Haraway argued, "The cyborg is a creature in a
post-gender world"
(1984), meaning that not only gender, but theory
and technology, even cyberspace is just another actor in the constantly
re-constructed physiognomy of the world. Therefore, no one and nothing can be
dismissed as unimportant, but everything also has to be once again
re-articulated: history, the world, outer space, technology, and the political,
along with, agents, subjects, objects, abjects, and the relations between
First, Second and Third Worlds.

The paradigm of the cyborg opened up a huge field of
cyborg-discourses: from theory to practice, from media,
computer-mediated-information technology to cyberpunk (William Gibson coined
the literary term 'cyberspace' in his 1984 cyberpunk novel Neuromancer
to describe immersive data spaces and virtual reality), and it fostered the
practice and theory of cyberfeminism (the ISEA 2004 meeting in Helsinki has
just celebrated the first 10 years of Cyberfeminist Theory).

If feminism has at its base a way to organise the social
(and I will add political) world(s) by/with/out gender, and therefore
differs not only according to different theories (Marxist, Liberal, Lesbian,
Postmodern, etc.), but also according to different topics and practices (such
as race and social location, women's rights, gender roles, or political
issues), then cyberfeminism is also one of its branches.
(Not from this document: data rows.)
Lemma downloadLoop_requests net baseUrl urls acc d w :
  exists fetchedUrls,
    requested (downloadLoop net baseUrl urls acc d w).2
      = (requested w ++ fetchedUrls)%list /\
    fetchedUrls `sublist_of` urls /\
    forall v, v ∈ fetchedUrls -> JsMap.get (urlToPath d) v = None.
Proof.
  revert acc d w. induction urls as [|u urls IH]; intros acc d w.
  { exists []. simpl. rewrite app_nil_r. split; [done|]. split; [done|].
    by intros v Hv%elem_of_nil. }
  cbn [downloadLoop].
  pose proof (downloadImage_transfer d w u baseUrl (net u)) as Ht.
  pose proof (fun v p => downloadImage_urlToPath d w u baseUrl (net u) v p) as Hmono.
  destruct (downloadImage d w u baseUrl (net u)) as [[o d1] w1].
  simpl in Hmono.
  assert (Hrest : forall acc',
    exists fetchedUrls,
      requested (downloadLoop net baseUrl urls acc' d1 w1).2
        = (requested w ++ fetchedUrls)%list /\
      fetchedUrls `sublist_of` (u :: urls) /\
      forall v, v ∈ fetchedUrls -> JsMap.get (urlToPath d) v = None).
  { intros acc'. destruct (IH acc' d1 w1) as (l & Hl & Hsub & Hnone).
    assert (Hnone' : forall v, v ∈ l -> JsMap.get (urlToPath d) v = None).
    { intros v Hv. specialize (Hnone v Hv).
      destruct (JsMap.get (urlToPath d) v) as [q|] eqn:Hq; [|done].
      rewrite (Hmono v q Hq) in Hnone. done. }
    destruct (transfer_requested _ _ _ _ _ _ _ Ht) as [Hr|[Hu Hr]]; rewrite Hl, Hr.
    - exists l. split; [done|]. split; [by apply sublist_cons|done].
    - exists (u :: l). rewrite <- app_assoc. split; [done|].
      split; [by apply sublist_skip|].
      intros v [->|Hv]%elem_of_cons; auto. }
  destruct o as [[r|e]|]; [apply Hrest..|].
  simpl. destruct (transfer_requested _ _ _ _ _ _ _ Ht) as [Hr|[Hu Hr]]; rewrite Hr.
  - exists []. rewrite app_nil_r. split; [done|]. split; [apply sublist_nil_l|].
    by intros v Hv%elem_of_nil.
  - exists [u]. split; [done|]. split; [by apply sublist_skip, sublist_nil_l|].
    by intros v ->%list_elem_of_singleton.
Qed.

(** X23: A batch does not fetch what the job already has: no request of the
    batch is for a URL that is registered when it starts, whether the
    batch returns or not; when it returns, the URL is reported in
    [duplicates] as a cached record with its registered path. *)
Theorem batch_skips_registered net d w pages baseUrl u p :
  let batch := downloadAllImages net d w pages baseUrl in
  JsMap.get (urlToPath d) u = Some p ->
  u ∈ uniqueImageUrls pages ->
  (exists fetchedUrls,
     requested batch.2 = (requested w ++ fetchedUrls)%list /\ u ∉ fetchedUrls) /\
  (forall res, batch.1.1 = Some res ->
     exists r, r ∈ res_duplicates res /\
               url r = u /\ cached r = true /\ localPath r = p).
Proof.
  intros batch Hp Hin. unfold batch, downloadAllImages.
  match goal with |- context [downloadLoop _ _ _ ?a _ _] => set (acc := a) end.
  pose proof (downloadLoop_cached net baseUrl (uniqueImageUrls pages) acc d w u p) as Hc.
  pose proof (downloadLoop_requests net baseUrl (uniqueImageUrls pages) acc d w)
    as (l & Hl & _ & Hnone).
  destruct (downloadLoop _ _ _ _ _ _) as [[r d1] w1]. simpl in *.
  split.
  - exists l. split; [done|].
    intros Hu. specialize (Hnone u Hu). congruence.
  - intros res Hres. destruct r as [r|]; [|done]. injection Hres as <-.
    by apply (Hc r d1 w1).
Qed.


(** ** First write wins *)

(** Every URL with a hash has a path. *)
Definition hashed_has_path (d : Downloader) : Prop :=
  forall u h, JsMap.get (urlToHash d) u = Some h -> is_Some (JsMap.get (urlToPath d) u).

Lemma effect_hashed_has_path d w u d' w' :
  effect d w u d' w' -> hashed_has_path d -> hashed_has_path d'.
Proof.
  intros [d1 w1 _ Huh Hup _|d1 w1 data q _ _ _ Huh Hup _|d1 w1 data lp _ _ _ Huh Hup _]
    Hinv v h; rewrite Huh, Hup; [apply Hinv|..];
    rewrite !JsMapFacts.get_set; case_decide; eauto.
Qed.

Lemma effect_urlToHash d w u d' w' v h :
  effect d w u d' w' -> hashed_has_path d ->
  JsMap.get (urlToHash d) v = Some h -> JsMap.get (urlToHash d') v = Some h.
Proof.
  intros He Hinv Hh. destruct (Hinv v h Hh) as [p Hp].
  destruct He as [d1 w1 _ Huh _ _|d1 w1 data q Hu _ _ Huh _ _|d1 w1 data lp Hu _ _ Huh _ _];
    rewrite Huh; [done|..];
    rewrite JsMapFacts.get_set; case_decide; congruence.
Qed.

Lemma run_hashed_has_path st calls :
  hashed_has_path st.1 -> hashed_has_path (run st calls).1.
Proof.
  revert st. induction calls as [|c calls IH]; intros st Hinv; simpl; [done|].
  apply IH. eapply effect_hashed_has_path; [apply step_effect|done].
Qed.

Lemma run_urlToHash st calls v h :
  hashed_has_path st.1 ->
  JsMap.get (urlToHash st.1) v = Some h ->
  JsMap.get (urlToHash (run st calls).1) v = Some h.
Proof.
  revert st. induction calls as [|c calls IH]; intros st Hinv Hh; simpl; [done|].
  apply IH.
  - eapply effect_hashed_has_path; [apply step_effect|done].
  - eapply effect_urlToHash; [apply step_effect|done..].
Qed.

(** X25: What the registry holds for a URL never changes during a job: its
    path, its hash and the canonical path of that hash stay as first
    written, whatever is downloaded afterwards (the same URL again, with
    other bytes, included). *)
Theorem registry_permanent c existingDirs calls more u p :
  let st := run (fresh c existingDirs) calls in
  let st' := run st more in
  JsMap.get (urlToPath st.1) u = Some p ->
  JsMap.get (urlToPath st'.1) u = Some p /\
  JsMap.get (urlToHash st'.1) u = JsMap.get (urlToHash st.1) u /\
  JsMap.get (urlToHash st'.1) u ≫= JsMap.get (hashToPath st'.1) = Some p.
Proof.
  intros st st' Hp.
  pose proof (run_consistent _ calls (fresh_consistent c existingDirs)) as Hc.
  fold st in Hc. destruct (url_path_canonical _ Hc u p Hp) as (h & Hh & Hhp).
  assert (Hinv : hashed_has_path st.1).
  { apply run_hashed_has_path. intros v h'. done. }
  assert (Hh' : JsMap.get (urlToHash st'.1) u = Some h) by by apply run_urlToHash.
  split; [by apply run_urlToPath|]. split; [by rewrite Hh', Hh|].
  rewrite Hh'. simpl. by apply run_hashToPath.
Qed.

(** ** Two URLs, one path *)


(** ** The size ceiling *)

(** The bytes the ['data'] handler counts up to the ['end'] of a body. *)
Fixpoint receivedSize (events : list Event) : Z :=
  match events with
  | [] => 0
  | Data chunk :: rest => Z.of_nat (length chunk) + receivedSize rest
  | End :: _ => 0
  | _ :: rest => receivedSize rest
  end.

Lemma declaredTooLarge_exceeds m n :
  0 <= m -> n > m -> declaredTooLarge m (Some n) = Some n.
Proof.
  intros Hm Hn. unfold declaredTooLarge.
  destruct (n =? 0) eqn:H0; [apply Z.eqb_eq in H0; lia|].
  destruct (n >? m) eqn:Hgt; [done|].
  rewrite Z.gtb_ltb in Hgt. apply Z.ltb_ge in Hgt. lia.
Qed.

Lemma onEnd_destroyed d w u localPath data n :
  destroyed (onEnd d w u localPath data n).2 = destroyed w.
Proof. unfold onEnd. by destruct (JsMap.get _ _). Qed.

(** A settled promise stays as it is, and so does the record of a
    destroyed request. *)
Lemma deliver_keeps u localPath events t d w o :
  promise t = Some o ->
  u ∈ destroyed w ->
  let '(t', d', w') := foldl (deliver u localPath) (t, d, w) events in
  promise t' = Some o /\ u ∈ destroyed w'.
Proof.
  revert t d w. induction events as [|e events IH]; intros t d w Hp Hd; [done|].
  cbn [foldl]. destruct e as [chunk| |msg|]; cbn [deliver].
  - destruct (flowing t); [|by apply IH].
    unfold onData. destruct (_ >? _).
    + apply IH; simpl; [by rewrite Hp|]. apply elem_of_app. by left.
    + by apply IH.
  - destruct (flowing t); [|by apply IH].
    pose proof (onEnd_destroyed d w u localPath (downloadedData t) (downloadedSize t))
      as Hde.
    destruct (onEnd _ _ _ _ _ _) as [[o1 d1] w1]. simpl in Hde.
    apply IH; simpl; [by rewrite Hp|by rewrite Hde].
  - apply IH; simpl; [by rewrite Hp|done].
  - apply IH; simpl; [by rewrite Hp|]. apply elem_of_app. by left.
Qed.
What is important is
that this fragmentation of feminism is not to be seen as a kind of new
democratic women's attitude, but it is a situated, problematic, contested
reality that is constantly open to new hegemonic and political processes of
interpretations and power inscriptions.**
Marina Grzinic

*Donna J. Haraway, Simians, Cyborgs and
Women: The Reinvention of Nature
(New York: Routledge, 1991, pp. 149-81),
translation by Valerija Vendramin and Tina Potrato; introduction by Marina
Gržinic (Ljubljana: ŠOU Koda, 1999, 241-93).

** The Spectralization of Technology: From
Elsewhere to Cyberfeminism and Back
. Institutional Models of the
Cyberworld
, edited by Marina Gržinic in collaboration with Adele
Eisenstein, English/Slovene, published by MKC, Maribor 1999.